## Problem statement
Without altering a single word, repeat the records that follow.

====== Data records

Lemma endswith_same_length (sfx sfx' e : string) :
  String.length sfx = String.length sfx' →
  endswith sfx (e +:+ sfx') = String.eqb sfx' sfx.
Proof.
  intros Hlen. unfold endswith. rewrite length_append, Hlen.
  replace (String.length e + String.length sfx' - String.length sfx')%nat
    with (String.length e) by lia.
  rewrite substring_skip.
  replace (String.length sfx' <=? String.length e + String.length sfx')%nat
    with true; [done|].
  symmetry. apply Nat.leb_le. lia.
Qed.

Lemma slice_to_minus_append (e sfx : string) :
  slice_to_minus (String.length sfx) (e +:+ sfx) = e.
Proof.
  unfold slice_to_minus. rewrite length_append.
  replace (String.length e + String.length sfx - String.length sfx)%nat
    with (String.length e) by lia.
  apply substring_take.
Qed.

(** A listed suffix is recognised and stripped, whatever precedes it. *)
Lemma parse_format_suffix_strips (global : Format) (e sfx : string) (fmt : Format) :
  In (sfx, fmt) format_codes →
  parse_format_suffix format_codes global (e +:+ sfx) = (fmt, e).
Proof.
  intros Hin. unfold format_codes in Hin. simpl in Hin.
  repeat (destruct Hin as [[= <- <-]|Hin];
          [unfold format_codes, parse_format_suffix;
           repeat (rewrite endswith_same_length by reflexivity; simpl);
           match goal with
           | |- context [slice_to_minus 2 (e +:+ ?x)] =>
               change 2%nat with (String.length x);
               by rewrite slice_to_minus_append
           end|]).
  done.
Qed.

(** Without a listed suffix the global format is used. *)
Lemma parse_format_suffix_none (global : Format) (e : string) :
  (∀ sfx fmt, In (sfx, fmt) format_codes → endswith sfx e = false) →
  parse_format_suffix format_codes global e = (global, e).
Proof.
  generalize format_codes as codes.
  induction codes as [|[sfx fmt] codes IH]; intros Hno; simpl; [done|].
  rewrite (Hno sfx fmt) by (left; done).
  apply IH. intros sfx' fmt' Hin. apply (Hno sfx' fmt'). by right.
Qed.

End StringFacts.

Section FormatFrame.
Context `{Runtime} `{Backend} `{Contexts}.

Lemma keeps_ret {A} (a : A) : keeps_format (ret a).
Proof. by intros s. Qed.

Lemma keeps_raise {A} (e : Exn) : keeps_format (@raise A e).
Proof. by intros s. Qed.

Lemma keeps_gets {A} (f : Session → A) : keeps_format (gets f).
Proof. by intros s. Qed.

Lemma keeps_act (f : Session → Session) :
  (∀ s, global_format (f s) = global_format s) → keeps_format (act f).
Proof. intros Hf s. apply Hf. Qed.

Lemma keeps_bind {A B} (m : M A) (k : A → M B) :
  keeps_format m → (∀ a, keeps_format (k a)) → keeps_format (bind m k).
Proof.
  intros Hm Hk s. unfold bind. specialize (Hm s).
  destruct (m s) as [[a|e] s1]; simpl in *; [|done].
  by rewrite Hk.
Qed.

Lemma console_msg_format text category s :
  global_format (console_msg text category s) = global_format s.
Proof. unfold console_msg. by destruct (str_truthy text). Qed.

Lemma set_selected_frame_format frame s :
  global_format (set_selected_frame frame s) = global_format s.
Proof.
  unfold set_selected_frame. simpl.
  destruct (process s) as [p|]; [|done].
  by destruct (GetThreadByID (fr_thread frame) p).
Qed.

Lemma get_var_handle_format var key parent s :
  global_format (get_var_handle var key parent s).2 = global_format s.
Proof.
  unfold get_var_handle. by destruct (_ || _).
Qed.

Lemma select_thread_format thread_id s :
  global_format (select_thread thread_id s) = global_format s.
Proof.
  unfold select_thread. simpl.
  destruct (process s) as [p|]; [|done].
  by destruct (GetThreadByID thread_id p).
Qed.

Lemma keeps_set_selected_object o : keeps_format (set_selected_object o).
Proof.
  intros s. unfold set_selected_object.
  destruct o as [f|f|f|f|f|v]; try done.
  - apply set_selected_frame_format.
  - destruct (value_set_selected v); [apply select_thread_format|done].
Qed.

Lemma keeps_eval_in_object site e o : keeps_format (eval_in_object site e o).
Proof. intros s. unfold eval_in_object. by destruct (context_py_eval site e o). Qed.

Lemma keeps_evaluate_expr_in_frame expr frame :
  keeps_format (evaluate_expr_in_frame expr frame).
Proof.
  intros s. unfold evaluate_expr_in_frame.
  destruct (get_expression_type expr s) as [ty e].
  destruct ty.
  - destruct (match frame with Some f => Some f | None => selected_frame <$> process s end);
      [|done].
    destruct (preprocess_simple_expr e); [|done]. simpl.
    by destruct (py_eval ExprSimple a s0).
  - destruct (match frame with Some f => Some f | None => selected_frame <$> process s end);
      [|done].
    destruct (preprocess_python_expr e); [|done]. simpl.
    destruct (py_eval ExprPython a s0); simpl; apply set_selected_frame_format.
  - by destruct (evaluate_expression frame (to_lldb_str e)).
Qed.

============

## Output of the exercise
Lemma endswith_same_length (sfx sfx' e : string) :
  String.length sfx = String.length sfx' →
  endswith sfx (e +:+ sfx') = String.eqb sfx' sfx.
Proof.
  intros Hlen. unfold endswith. rewrite length_append, Hlen.
  replace (String.length e + String.length sfx' - String.length sfx')%nat
    with (String.length e) by lia.
  rewrite substring_skip.
  replace (String.length sfx' <=? String.length e + String.length sfx')%nat
    with true; [done|].
  symmetry. apply Nat.leb_le. lia.
Qed.

Lemma slice_to_minus_append (e sfx : string) :
  slice_to_minus (String.length sfx) (e +:+ sfx) = e.
Proof.
  unfold slice_to_minus. rewrite length_append.
  replace (String.length e + String.length sfx - String.length sfx)%nat
    with (String.length e) by lia.
  apply substring_take.
Qed.

(** A listed suffix is recognised and stripped, whatever precedes it. *)
Lemma parse_format_suffix_strips (global : Format) (e sfx : string) (fmt : Format) :
  In (sfx, fmt) format_codes →
  parse_format_suffix format_codes global (e +:+ sfx) = (fmt, e).
Proof.
  intros Hin. unfold format_codes in Hin. simpl in Hin.
  repeat (destruct Hin as [[= <- <-]|Hin];
          [unfold format_codes, parse_format_suffix;
           repeat (rewrite endswith_same_length by reflexivity; simpl);
           match goal with
           | |- context [slice_to_minus 2 (e +:+ ?x)] =>
               change 2%nat with (String.length x);
               by rewrite slice_to_minus_append
           end|]).
  done.
Qed.

(** Without a listed suffix the global format is used. *)
Lemma parse_format_suffix_none (global : Format) (e : string) :
  (∀ sfx fmt, In (sfx, fmt) format_codes → endswith sfx e = false) →
  parse_format_suffix format_codes global e = (global, e).
Proof.
  generalize format_codes as codes.
  induction codes as [|[sfx fmt] codes IH]; intros Hno; simpl; [done|].
  rewrite (Hno sfx fmt) by (left; done).
  apply IH. intros sfx' fmt' Hin. apply (Hno sfx' fmt'). by right.
Qed.

End StringFacts.

Section FormatFrame.
Context `{Runtime} `{Backend} `{Contexts}.

Lemma keeps_ret {A} (a : A) : keeps_format (ret a).
Proof. by intros s. Qed.

Lemma keeps_raise {A} (e : Exn) : keeps_format (@raise A e).
Proof. by intros s. Qed.

Lemma keeps_gets {A} (f : Session → A) : keeps_format (gets f).
Proof. by intros s. Qed.

Lemma keeps_act (f : Session → Session) :
  (∀ s, global_format (f s) = global_format s) → keeps_format (act f).
Proof. intros Hf s. apply Hf. Qed.

Lemma keeps_bind {A B} (m : M A) (k : A → M B) :
  keeps_format m → (∀ a, keeps_format (k a)) → keeps_format (bind m k).
Proof.
  intros Hm Hk s. unfold bind. specialize (Hm s).
  destruct (m s) as [[a|e] s1]; simpl in *; [|done].
  by rewrite Hk.
Qed.

Lemma console_msg_format text category s :
  global_format (console_msg text category s) = global_format s.
Proof. unfold console_msg. by destruct (str_truthy text). Qed.

Lemma set_selected_frame_format frame s :
  global_format (set_selected_frame frame s) = global_format s.
Proof.
  unfold set_selected_frame. simpl.
  destruct (process s) as [p|]; [|done].
  by destruct (GetThreadByID (fr_thread frame) p).
Qed.

Lemma get_var_handle_format var key parent s :
  global_format (get_var_handle var key parent s).2 = global_format s.
Proof.
  unfold get_var_handle. by destruct (_ || _).
Qed.

Lemma select_thread_format thread_id s :
  global_format (select_thread thread_id s) = global_format s.
Proof.
  unfold select_thread. simpl.
  destruct (process s) as [p|]; [|done].
  by destruct (GetThreadByID thread_id p).
Qed.

Lemma keeps_set_selected_object o : keeps_format (set_selected_object o).
Proof.
  intros s. unfold set_selected_object.
  destruct o as [f|f|f|f|f|v]; try done.
  - apply set_selected_frame_format.
  - destruct (value_set_selected v); [apply select_thread_format|done].
Qed.

Lemma keeps_eval_in_object site e o : keeps_format (eval_in_object site e o).
Proof. intros s. unfold eval_in_object. by destruct (context_py_eval site e o). Qed.

Lemma keeps_evaluate_expr_in_frame expr frame :
  keeps_format (evaluate_expr_in_frame expr frame).
Proof.
  intros s. unfold evaluate_expr_in_frame.
  destruct (get_expression_type expr s) as [ty e].
  destruct ty.
  - destruct (match frame with Some f => Some f | None => selected_frame <$> process s end);
      [|done].
    destruct (preprocess_simple_expr e); [|done]. simpl.
    by destruct (py_eval ExprSimple a s0).
  - destruct (match frame with Some f => Some f | None => selected_frame <$> process s end);
      [|done].
    destruct (preprocess_python_expr e); [|done]. simpl.
    destruct (py_eval ExprPython a s0); simpl; apply set_selected_frame_format.
  - by destruct (evaluate_expression frame (to_lldb_str e)).
Qed.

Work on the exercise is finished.